Anneni ve babanı öldüren adamın onun oğlu olduğu kesin bile değil. İlk önce emin olsak?" dedi Serkan.
"O olduğunu biliyorum. O adama çok benziyor." dedim ve yürümeye başladım.

Biliyorum oydu. Annemi ve babamı ikimizin de gözünün önünde öldürdü.
Kendi oğlunun ve benim gözümün önünde mahvetti hayatımı o adam. Hayallerimi çok basit bir şekilde yıktı. Tek bir silahla.

Ve ben o gün yemin ettim. Canını ondan alacağıma. Oğlunu ondan alacağıma o gün yemin ettim.

"Dersiniz ne?
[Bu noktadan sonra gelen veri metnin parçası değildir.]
Lemma groups_first_entries (es : list Tree) :
  forallb (fun k => negb (is_group k)) es = true → groups_first es = true.
Proof.
  induction es as [|e es IH]; [done|]. cbn [forallb groups_first].
  intros [He Hes]%andb_prop. by rewrite Hes, (IH Hes), orb_true_r.
Qed.

Lemma groups_first_app (gs es : list Tree) :
  forallb is_group gs = true →
  forallb (fun k => negb (is_group k)) es = true →
  groups_first (gs ++ es) = true.
Proof.
  intros Hgs Hes. induction gs as [|g gs IH]; [by apply groups_first_entries|].
  cbn [forallb] in Hgs. apply andb_prop in Hgs as [Hg Hgs].
  cbn [app groups_first]. by rewrite Hg, (IH Hgs).
Qed.

Section Decoded.

(** [uuid4] never yields the empty string. *)
Hypothesis uuid4_nonempty : ∀ n, uuid4 n ≠ "".

Lemma keep_uuid_nonempty (u : option string) (drawn drawn' : nat) (uuid : string) :
  keep_uuid u drawn = (uuid, drawn') → uuid ≠ "" ∧ (drawn ≤ drawn')%nat.
Proof.
  unfold keep_uuid. destruct u as [s|].
  - case_bool_decide as Hs; intros [= <- <-]; [split; [apply uuid4_nonempty | lia]|].
    split; [done | lia].
  - intros [= <- <-]. split; [apply uuid4_nonempty | lia].
Qed.

Lemma decode_entry_as_decoded (item : Element) (drawn drawn' : nat) (t : Tree) :
  decode_entry item drawn = Ok (t, drawn') →
  is_group t = false ∧ as_decoded t = true ∧ (drawn ≤ drawn')%nat.
Proof.
  unfold decode_entry. intros H.
  apply bind_Ok in H as (autotype & _ & H).
  apply bind_Ok in H as (icon & _ & H).
  apply bind_Ok in H as (u & _ & H).
  destruct (keep_uuid u drawn) as [uuid d1] eqn:Hu.
  apply bind_Ok in H as (icon_id & _ & H).
  apply bind_Ok in H as ([name strings] & Hs & H). injection H as <- <-.
  destruct (keep_uuid_nonempty _ _ _ _ Hu) as [Hne Hle].
  destruct (decode_strings_name _ _ _ Hs) as (new & Hsn & Hn).
  cbn [fst snd app] in Hsn, Hn. subst strings name.
  split_and!; [done | | done].
  cbn [as_decoded]. rewrite (bool_decide_eq_false_2 _ Hne). cbn [negb andb].
  by apply bool_decide_eq_true_2.
Qed.

Lemma entries_pass_as_decoded (l : list Element) :
  ∀ drawn es drawn', entries_pass l drawn = Ok (es, drawn') →
  forallb (fun k => negb (is_group k)) es = true ∧
  forallb as_decoded es = true ∧ (drawn ≤ drawn')%nat.
Proof.
  induction l as [|item rest IH]; intros drawn es drawn' H.
  - injection H as <- <-. split_and!; [done | done | lia].
  - cbn [entries_pass] in H. case_bool_decide as Htag; [|by apply IH].
    apply bind_Ok in H as ([e d1] & He & H).
    apply bind_Ok in H as ([more d2] & Hmore & H). injection H as <- <-.
    destruct (decode_entry_as_decoded _ _ _ _ He) as (Hg & Hd & Hle).
    destruct (IH _ _ _ Hmore) as (Hk & Hall & Hle2).
    cbn [forallb]. rewrite Hg, Hd, Hk, Hall. split_and!; [done | done | lia].
Qed.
Sizi yönlendirebilirim." dedi yanımıza gelen yakasında kart olan bir çocuk.
Dalgalı saçları vardı. Ve gözlükleri.
Emre çocuğu iktirerek,
"Kendimiz bulabiliriz. Salak değiliz." dedi.
Böyleydik. Serseri.
Annem ve babamın yokluğu yapmıştı belki de beni böyle.
Beni mozaşist kız yapan gerçek anne ve babamın sevgisini hiç bir zaman tadamamamdı belki de.

***

Kantinde biraz oyalanıp sınıfa doğru ilerledim. Zil çalmıştı.
Umrumda da değildi ya neyse.
Kapı kulpunu hızla çevirip içeriye girdim.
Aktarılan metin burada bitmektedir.